> BRIEF:
Lines from the one containing "Definition rankClient : nat := 3." through the final line of the records are the only ones to copy, and each must match exactly.

[EXERCISE MATERIALS Boundary: Start]

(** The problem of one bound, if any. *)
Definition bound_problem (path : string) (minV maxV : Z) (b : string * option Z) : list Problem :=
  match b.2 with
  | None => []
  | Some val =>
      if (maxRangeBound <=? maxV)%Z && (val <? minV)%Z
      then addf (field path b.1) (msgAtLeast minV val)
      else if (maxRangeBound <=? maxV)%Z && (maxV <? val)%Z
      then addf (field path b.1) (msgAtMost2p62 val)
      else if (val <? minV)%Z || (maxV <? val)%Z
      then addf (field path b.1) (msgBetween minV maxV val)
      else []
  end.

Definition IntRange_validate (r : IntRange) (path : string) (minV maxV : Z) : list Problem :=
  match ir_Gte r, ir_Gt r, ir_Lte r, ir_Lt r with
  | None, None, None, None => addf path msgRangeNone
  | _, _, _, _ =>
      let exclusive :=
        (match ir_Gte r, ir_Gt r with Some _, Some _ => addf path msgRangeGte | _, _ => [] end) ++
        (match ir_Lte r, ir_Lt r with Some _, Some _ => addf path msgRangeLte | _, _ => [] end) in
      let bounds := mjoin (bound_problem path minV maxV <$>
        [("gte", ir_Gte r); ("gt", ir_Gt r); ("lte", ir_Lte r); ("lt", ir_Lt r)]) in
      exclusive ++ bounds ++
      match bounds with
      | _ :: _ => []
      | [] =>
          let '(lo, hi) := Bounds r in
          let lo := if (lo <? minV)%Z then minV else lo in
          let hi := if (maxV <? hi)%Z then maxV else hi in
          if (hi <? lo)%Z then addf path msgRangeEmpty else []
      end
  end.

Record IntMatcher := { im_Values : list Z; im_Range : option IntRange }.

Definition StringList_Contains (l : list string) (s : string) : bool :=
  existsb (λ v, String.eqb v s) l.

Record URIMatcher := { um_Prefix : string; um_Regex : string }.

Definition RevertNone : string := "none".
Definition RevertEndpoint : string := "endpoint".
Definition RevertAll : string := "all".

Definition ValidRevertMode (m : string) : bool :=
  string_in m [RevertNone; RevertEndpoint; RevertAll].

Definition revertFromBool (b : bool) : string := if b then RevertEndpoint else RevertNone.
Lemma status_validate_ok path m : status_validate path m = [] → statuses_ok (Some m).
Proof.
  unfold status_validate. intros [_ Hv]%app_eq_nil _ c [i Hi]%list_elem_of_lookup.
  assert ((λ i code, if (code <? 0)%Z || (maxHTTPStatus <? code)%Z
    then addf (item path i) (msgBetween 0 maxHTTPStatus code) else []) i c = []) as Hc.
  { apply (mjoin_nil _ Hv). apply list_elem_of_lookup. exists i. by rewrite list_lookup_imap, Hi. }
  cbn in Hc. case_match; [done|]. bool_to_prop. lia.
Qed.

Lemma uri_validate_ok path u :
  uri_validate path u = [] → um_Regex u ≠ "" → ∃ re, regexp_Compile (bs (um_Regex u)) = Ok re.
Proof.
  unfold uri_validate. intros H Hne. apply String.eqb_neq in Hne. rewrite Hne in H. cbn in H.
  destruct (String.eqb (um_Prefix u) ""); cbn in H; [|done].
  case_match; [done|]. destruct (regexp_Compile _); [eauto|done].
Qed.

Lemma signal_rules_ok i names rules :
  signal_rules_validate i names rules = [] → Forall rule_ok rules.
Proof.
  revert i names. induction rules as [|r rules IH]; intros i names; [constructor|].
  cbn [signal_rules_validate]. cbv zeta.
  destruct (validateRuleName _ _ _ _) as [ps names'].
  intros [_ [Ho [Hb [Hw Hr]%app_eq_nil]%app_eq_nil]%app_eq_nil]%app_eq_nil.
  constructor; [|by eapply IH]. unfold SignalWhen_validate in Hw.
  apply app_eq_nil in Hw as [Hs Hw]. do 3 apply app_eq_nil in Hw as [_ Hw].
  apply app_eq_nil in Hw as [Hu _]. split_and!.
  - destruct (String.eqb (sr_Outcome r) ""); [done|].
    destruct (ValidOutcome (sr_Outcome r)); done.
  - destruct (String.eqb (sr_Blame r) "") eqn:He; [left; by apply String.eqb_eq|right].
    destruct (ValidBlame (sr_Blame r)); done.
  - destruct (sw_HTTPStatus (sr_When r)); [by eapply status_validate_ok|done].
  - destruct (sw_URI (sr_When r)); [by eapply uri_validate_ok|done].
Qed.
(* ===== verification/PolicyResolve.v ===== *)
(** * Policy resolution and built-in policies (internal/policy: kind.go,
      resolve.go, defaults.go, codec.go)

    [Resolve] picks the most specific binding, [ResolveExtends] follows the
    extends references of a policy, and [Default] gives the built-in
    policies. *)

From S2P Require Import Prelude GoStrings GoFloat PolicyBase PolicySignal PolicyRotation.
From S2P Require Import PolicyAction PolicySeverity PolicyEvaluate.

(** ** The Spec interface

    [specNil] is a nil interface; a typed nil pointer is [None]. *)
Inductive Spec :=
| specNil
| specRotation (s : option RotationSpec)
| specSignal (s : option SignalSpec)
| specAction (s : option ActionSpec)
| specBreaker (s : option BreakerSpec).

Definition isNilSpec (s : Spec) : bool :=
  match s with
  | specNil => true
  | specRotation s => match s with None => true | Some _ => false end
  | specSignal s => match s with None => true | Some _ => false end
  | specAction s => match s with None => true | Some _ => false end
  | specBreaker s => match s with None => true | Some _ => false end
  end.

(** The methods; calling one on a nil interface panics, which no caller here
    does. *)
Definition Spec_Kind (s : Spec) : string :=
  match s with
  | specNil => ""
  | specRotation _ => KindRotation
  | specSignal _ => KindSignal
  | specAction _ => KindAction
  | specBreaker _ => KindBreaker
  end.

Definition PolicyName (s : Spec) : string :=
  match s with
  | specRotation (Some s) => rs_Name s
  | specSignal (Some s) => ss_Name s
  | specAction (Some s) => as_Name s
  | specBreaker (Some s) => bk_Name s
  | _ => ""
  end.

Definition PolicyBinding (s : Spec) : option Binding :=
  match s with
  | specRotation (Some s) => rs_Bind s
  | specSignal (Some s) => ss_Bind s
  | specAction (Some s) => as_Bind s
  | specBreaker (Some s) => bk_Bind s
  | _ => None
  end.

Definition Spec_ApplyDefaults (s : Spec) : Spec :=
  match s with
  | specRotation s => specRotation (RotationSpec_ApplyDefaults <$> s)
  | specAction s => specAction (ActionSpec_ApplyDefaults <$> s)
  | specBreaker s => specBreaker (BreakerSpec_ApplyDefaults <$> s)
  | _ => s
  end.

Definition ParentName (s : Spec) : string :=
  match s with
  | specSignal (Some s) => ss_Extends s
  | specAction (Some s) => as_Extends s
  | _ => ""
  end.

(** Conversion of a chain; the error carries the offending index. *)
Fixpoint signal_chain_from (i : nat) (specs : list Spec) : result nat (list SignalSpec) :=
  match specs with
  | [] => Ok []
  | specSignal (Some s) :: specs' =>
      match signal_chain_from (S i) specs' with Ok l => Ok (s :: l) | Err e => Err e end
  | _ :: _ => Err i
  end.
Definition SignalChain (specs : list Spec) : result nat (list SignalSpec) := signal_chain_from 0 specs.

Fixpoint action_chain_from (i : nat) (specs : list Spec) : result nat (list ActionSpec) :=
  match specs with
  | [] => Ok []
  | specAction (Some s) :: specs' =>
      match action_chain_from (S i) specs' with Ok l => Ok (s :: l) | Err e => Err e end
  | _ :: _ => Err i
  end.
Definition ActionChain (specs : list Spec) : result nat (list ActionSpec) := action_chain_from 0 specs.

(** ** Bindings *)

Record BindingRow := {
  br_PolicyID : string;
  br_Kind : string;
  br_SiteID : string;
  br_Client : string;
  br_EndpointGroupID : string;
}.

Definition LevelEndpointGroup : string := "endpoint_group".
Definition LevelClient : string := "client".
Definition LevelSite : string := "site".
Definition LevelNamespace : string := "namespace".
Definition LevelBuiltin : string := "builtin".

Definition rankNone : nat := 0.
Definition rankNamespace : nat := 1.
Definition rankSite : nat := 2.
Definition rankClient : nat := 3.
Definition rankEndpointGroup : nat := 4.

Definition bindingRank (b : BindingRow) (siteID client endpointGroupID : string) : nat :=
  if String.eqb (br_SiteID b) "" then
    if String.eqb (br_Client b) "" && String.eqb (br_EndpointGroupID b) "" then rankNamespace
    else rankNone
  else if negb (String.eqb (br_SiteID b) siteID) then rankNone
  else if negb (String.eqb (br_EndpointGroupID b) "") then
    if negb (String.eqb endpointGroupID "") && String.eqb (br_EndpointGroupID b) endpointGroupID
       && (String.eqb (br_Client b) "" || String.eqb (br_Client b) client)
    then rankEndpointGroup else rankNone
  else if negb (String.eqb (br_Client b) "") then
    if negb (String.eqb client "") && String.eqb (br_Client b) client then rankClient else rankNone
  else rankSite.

[EXERCISE MATERIALS Boundary: End]

> SOLUTION TO THE EXERCISE:
Definition rankClient : nat := 3.
Definition rankEndpointGroup : nat := 4.

Definition bindingRank (b : BindingRow) (siteID client endpointGroupID : string) : nat :=
  if String.eqb (br_SiteID b) "" then
    if String.eqb (br_Client b) "" && String.eqb (br_EndpointGroupID b) "" then rankNamespace
    else rankNone
  else if negb (String.eqb (br_SiteID b) siteID) then rankNone
  else if negb (String.eqb (br_EndpointGroupID b) "") then
    if negb (String.eqb endpointGroupID "") && String.eqb (br_EndpointGroupID b) endpointGroupID
       && (String.eqb (br_Client b) "" || String.eqb (br_Client b) client)
    then rankEndpointGroup else rankNone
  else if negb (String.eqb (br_Client b) "") then
    if negb (String.eqb client "") && String.eqb (br_Client b) client then rankClient else rankNone
  else rankSite.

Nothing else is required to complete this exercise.